Output only the lines below from the one containing "let '(c, events) := setStockStatusEvents" to the one containing "Some order =>", exactly as written, both ends kept.

+--

(* ===== verification/Engine.v ===== *)
(** * The engine ([engine.go], [handle.go], [handle_admin.go])

    The engine reads requests from a queue, logs each one in the input WAL before
    it acts on it, changes the ledger, and logs the events of the request as one
    record of the output WAL. After a crash it replays the input WAL; the last
    record of the output WAL says up to which input the output exists.

    JSON is an interface ([Codec]): what the engine decodes and encodes. The two
    logs are the wrapper of [Wal] over any implementation of the third-party log.
    A panic ends the process; an error that a handler returns ends [Run]. *)

From S2P Require Import Prelude Domain Slices OrderBook Ledger Events Matching Validation Orders Transfer Admin Dedup Wal.

Definition dedupWindow : Z := 8192.

(** ** JSON *)

(** An event with its payload encoded. *)
Record OutputEvent (bytes : Type) := mkOutputEvent {
  oev_Pattern : string;
  oev_Data : bytes
}.
Arguments mkOutputEvent {bytes} _ _.
Arguments oev_Pattern {bytes} _.
Arguments oev_Data {bytes} _.

(** The events of one input, with the input that caused them. *)
Record OutputEnvelope (bytes : Type) := mkOutputEnvelope {
  env_InputSeq : Z;
  env_OutputSeq : Z;
  env_CreatedAt : Time;
  env_Events : list (OutputEvent bytes)
}.
Arguments mkOutputEnvelope {bytes} _ _ _ _.
Arguments env_InputSeq {bytes} _.
Arguments env_OutputSeq {bytes} _.
Arguments env_CreatedAt {bytes} _.
Arguments env_Events {bytes} _.

Class Codec (bytes : Type) := {
  Unmarshal_envelope : bytes -> option (string * bytes);
  Unmarshal_Order : bytes -> option Order;
  Unmarshal_Account : bytes -> option Account;
  Unmarshal_Transfer : bytes -> option Transfer;
  Unmarshal_Stock : bytes -> option Stock;
  Unmarshal_BalanceAdjust : bytes -> option BalanceAdjust;
  Unmarshal_StockBalanceAdjust : bytes -> option StockBalanceAdjust;
  Unmarshal_Trade : bytes -> option Trade;
  Unmarshal_OutputEnvelope : bytes -> option (OutputEnvelope bytes);
  Marshal_data : event_data -> option bytes;
  Marshal_OutputEnvelope : OutputEnvelope bytes -> option bytes
}.

(** What is read back is what was written. *)
Class CodecLaws (bytes : Type) `{!Codec bytes} := {
  codec_envelope env data : Marshal_OutputEnvelope env = Some data -> Unmarshal_OutputEnvelope data = Some env;
  codec_trade t data : Marshal_data (EvTrade t) = Some data -> Unmarshal_Trade data = Some t
}.

(** ** State *)

Record snapshotData (bytes : Type) := mkSnapshotData {
  sd_state : bytes;
  sd_inputSeq : Z
}.
Arguments mkSnapshotData {bytes} _ _.
Arguments sd_state {bytes} _.
Arguments sd_inputSeq {bytes} _.

(** [snapshots] and [outputSignal] are channels of capacity one. *)
Record Engine (bytes log : Type) := mkEngine {
  core : Core;
  input : log;
  output : log;
  dups : dedup;
  snapshots : option (snapshotData bytes);
  outputSignal : bool
}.
Arguments mkEngine {bytes log} _ _ _ _ _ _.
Arguments core {bytes log} _.
Arguments input {bytes log} _.
Arguments output {bytes log} _.
Arguments dups {bytes log} _.
Arguments snapshots {bytes log} _.
Arguments outputSignal {bytes log} _.

Inductive run_error :=
  | ErrEngine (e : engine_error)
  | ErrWal (e : wal_error)
  | ErrMarshal
  | ErrUnmarshal (i : Z)
  | ErrLedger (e : ledger_error)
  | ErrStore
  | ErrTradeIDStore.

(** What a handler does with its delivery. *)
Inductive reply :=
  | Ack
  | Nack (requeue : bool)
  | Failed (e : run_error).

Section engine.
Context `{!Clock} {bytes log : Type} `{!Codec bytes, !Proto bytes, !Twal bytes log}.
Abbreviation engine := (Engine bytes log).
Implicit Types (e : engine).

Definition set_core e (c : Core) : engine := mkEngine c (input e) (output e) (dups e) (snapshots e) (outputSignal e).
Definition set_input e (w : log) : engine := mkEngine (core e) w (output e) (dups e) (snapshots e) (outputSignal e).
Definition set_output e (w : log) : engine := mkEngine (core e) (input e) w (dups e) (snapshots e) (outputSignal e).
Definition set_dups e (d : dedup) : engine := mkEngine (core e) (input e) (output e) d (snapshots e) (outputSignal e).
Definition set_seq e (i : Z) : engine := set_core e (set_inputSeq (core e) i).
Definition set_ledger e (s : State) : engine := set_core e (set_state (core e) s).

(** [errors.Join] of the errors of closing the two logs. *)
Definition Engine_Close e : engine * list wal_error :=
  let '(inp, err1) := Close (Some (input e)) in
  let '(out, err2) := Close (Some (output e)) in
  (set_output (set_input e (default (input e) inp)) (default (output e) out),
   option_list err1 ++ option_list err2).

(** ** Output *)

Definition notifyPublisher e : engine :=
  mkEngine (core e) (input e) (output e) (dups e) (snapshots e) true.

Fixpoint marshal_events (events : list outEvent) : option (list (OutputEvent bytes)) :=
  match events with
  | [] => Some []
  | ev :: events =>
      raw ← Marshal_data (data ev);
      out ← marshal_events events;
      Some (mkOutputEvent (pattern ev) raw :: out)
  end.

Definition appendOutput e (events : list outEvent) : engine * option run_error :=
  match events with
  | [] => (e, None)
  | _ =>
      if Z.gtb (outputAppliedSeq (core e)) 0 && Z.leb (inputSeq (core e)) (outputAppliedSeq (core e))
      then (e, None)
      else
        match marshal_events events with
        | None => (e, Some ErrMarshal)
        | Some out =>
            let '(createdAt, c) := time_now (core e) in
            let e := set_core e c in
            match AppendWithIndex (output e) (fun outputSeq =>
                    Marshal_OutputEnvelope (mkOutputEnvelope (inputSeq c) outputSeq createdAt out)) with
            | (w, inr err) => (set_output e w, Some (ErrWal err))
            | (w, inl _) => (notifyPublisher (set_output e w), None)
            end
        end
  end.

(** [if err := e.appendOutput(...); err != nil { panic(...) }]. *)
Definition mustAppend e (events : list outEvent) : outcome engine :=
  match appendOutput e events with
  | (e, None) => Done e
  | (_, Some _) => Panicked WalAppendFailed
  end.

Definition appendReject (order : Order) (r : RejectReason) e : engine * option run_error :=
  appendOutput e [reject_event order r].

(** ** Requests *)

(** [match], [edit] and [cancel]: the events, then the output record. *)
Definition append_result (r : outcome (Core * (list outEvent + engine_error))) e : outcome (engine * option run_error) :=
  '(c, r) <~ r;
  let e := set_core e c in
  match r with
  | inr err => Done (e, Some (ErrEngine err))
  | inl events => e <~ mustAppend e events; Done (e, None)
  end.

Definition match_order (order : Order) e := append_result (matchEvents order (core e)) e.
Definition edit (order : Order) e := append_result (editEvents order (core e)) e.
Definition cancel (order : Order) e := append_result (cancelEvents order (core e)) e.

Definition route (order : Order) e : outcome (engine * option run_error) :=
  match o_TradingType order with
  | TRADING_BUY | TRADING_SELL => match_order order e
  | TRADING_EDIT => edit order e
  | TRADING_CANCEL => cancel order e
  | TRADING_OTHER _ => Done (e, Some (ErrEngine UnknownTradingType))
  end.

Definition applyTransfer (transfer : Transfer) e : engine * option run_error :=
  let '(c, events) := transferEvents transfer (core e) in appendOutput (set_core e c) events.

Definition applyBalanceAdjust (req : BalanceAdjust) e : outcome engine :=
  let '(c, events) := balanceAdjustEvents req (core e) in mustAppend (set_core e c) events.

Definition applyStockBalanceAdjust (req : StockBalanceAdjust) e : outcome engine :=
  let '(c, events) := stockBalanceAdjustEvents req (core e) in mustAppend (set_core e c) events.

Definition activateAccount (acc : Account) e : outcome engine :=
  let '(c, events) := activateAccountEvents acc (core e) in mustAppend (set_core e c) events.

Definition setStockStatus (stock : Stock) (status : StockStatus) (p : string) e : outcome engine :=
  let '(c, events) := setStockStatusEvents stock status p (core e) in mustAppend (set_core e c) events.

(** ** Handlers *)

(** The request is in the input WAL and its id is recorded before it has any effect. *)
Definition logInput (payload : bytes) (kind : string) (id : Z) e : outcome engine :=
  match Append (input e) payload with
  | (_, inr _) => Panicked WalAppendFailed
  | (w, inl idx) =>
      let e := set_seq (set_input e w) idx in
      d <~ dedup_add (dups e) kind id;
      Done (set_dups e d)
  end.

Definition handleOrder (payload dat : bytes) e : outcome (engine * reply) :=
  match Unmarshal_Order dat with
  | None => Done (e, Nack false)
  | Some order =>
      if dedup_has (dups e) PatternOrderCreated (o_Id order) then Done (e, Ack)
      else
        e <~ logInput payload PatternOrderCreated (o_Id order) e;
        match validateOrder order (state (core e)) with
        | (s, Some r) =>
            match appendReject order r (set_ledger e s) with
            | (e, None) => Done (e, Ack)
            | (_, Some _) => Panicked WalAppendFailed
            end
        | (s, None) =>
            '(e, err) <~ route order (set_ledger e s);
            match err with
            | Some err => Done (e, Failed err)
            | None => Done (e, Ack)
            end
        end
  end.

Definition handleAccountCreated (payload dat : bytes) e : outcome (engine * reply) :=
  match Unmarshal_Account dat with
  | None => Done (e, Nack false)
  | Some acc =>
      if Z.leb (acc_Id acc) 0 then Done (e, Nack false)
      else if dedup_has (dups e) PatternAccountCreated (acc_Id acc) then Done (e, Ack)
      else
        e <~ logInput payload PatternAccountCreated (acc_Id acc) e;
        e <~ activateAccount acc e;
        Done (e, Ack)
  end.

Definition handleTransferCreated (payload dat : bytes) e : outcome (engine * reply) :=
  match Unmarshal_Transfer dat with
  | None => Done (e, Nack false)
  | Some transfer =>
      if dedup_has (dups e) PatternTransferCreated (tf_Id transfer) then Done (e, Ack)
      else
        e <~ logInput payload PatternTransferCreated (tf_Id transfer) e;
        match applyTransfer transfer e with
        | (e, Some err) => Done (e, Failed err)
        | (e, None) => Done (e, Ack)
        end
  end.

Definition handleStockListed (payload dat : bytes) e : outcome (engine * reply) :=
  match Unmarshal_Stock dat with
  | None => Done (e, Nack false)
  | Some stock =>
      if Z.leb (st_Id stock) 0 then Done (e, Nack false)
      else if dedup_has (dups e) PatternStockList (st_Id stock) then Done (e, Ack)
      else
        e <~ logInput payload PatternStockList (st_Id stock) e;
        e <~ setStockStatus stock LISTED PatternStockListed e;
        Done (e, Ack)
  end.

Definition handleAdminBalanceAdjust (payload dat : bytes) e : outcome (engine * reply) :=
  match Unmarshal_BalanceAdjust dat with
  | None => Done (e, Nack false)
  | Some req =>
      if dedup_has (dups e) PatternAdminBalanceAdjust (ba_Id req) then Done (e, Ack)
      else
        e <~ logInput payload PatternAdminBalanceAdjust (ba_Id req) e;
        e <~ applyBalanceAdjust req e;
        Done (e, Ack)
  end.

Definition handleAdminStockBalanceAdjust (payload dat : bytes) e : outcome (engine * reply) :=
  match Unmarshal_StockBalanceAdjust dat with
  | None => Done (e, Nack false)
  | Some req =>
      if dedup_has (dups e) PatternAdminStockBalanceAdjust (sba_Id req) then Done (e, Ack)
      else
        e <~ logInput payload PatternAdminStockBalanceAdjust (sba_Id req) e;
        e <~ applyStockBalanceAdjust req e;
        Done (e, Ack)
  end.

Definition handle (payload : bytes) e : outcome (engine * reply) :=
  match Unmarshal_envelope payload with
  | None => Done (e, Nack false)
  | Some (pat, dat) =>
      if String.eqb pat PatternOrderCreated then handleOrder payload dat e
      else if String.eqb pat PatternAccountCreated then handleAccountCreated payload dat e
      else if String.eqb pat PatternTransferCreated then handleTransferCreated payload dat e
      else if String.eqb pat PatternStockList then handleStockListed payload dat e
      else if String.eqb pat PatternAdminBalanceAdjust then handleAdminBalanceAdjust payload dat e
      else if String.eqb pat PatternAdminStockBalanceAdjust then handleAdminStockBalanceAdjust payload dat e
      else Done (e, Nack false)
  end.
End engine.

+--

__Response to the task__.
  let '(c, events) := setStockStatusEvents stock status p (core e) in mustAppend (set_core e c) events.

(** ** Handlers *)

(** The request is in the input WAL and its id is recorded before it has any effect. *)
Definition logInput (payload : bytes) (kind : string) (id : Z) e : outcome engine :=
  match Append (input e) payload with
  | (_, inr _) => Panicked WalAppendFailed
  | (w, inl idx) =>
      let e := set_seq (set_input e w) idx in
      d <~ dedup_add (dups e) kind id;
      Done (set_dups e d)
  end.

Definition handleOrder (payload dat : bytes) e : outcome (engine * reply) :=
  match Unmarshal_Order dat with
  | None => Done (e, Nack false)
  | Some order =>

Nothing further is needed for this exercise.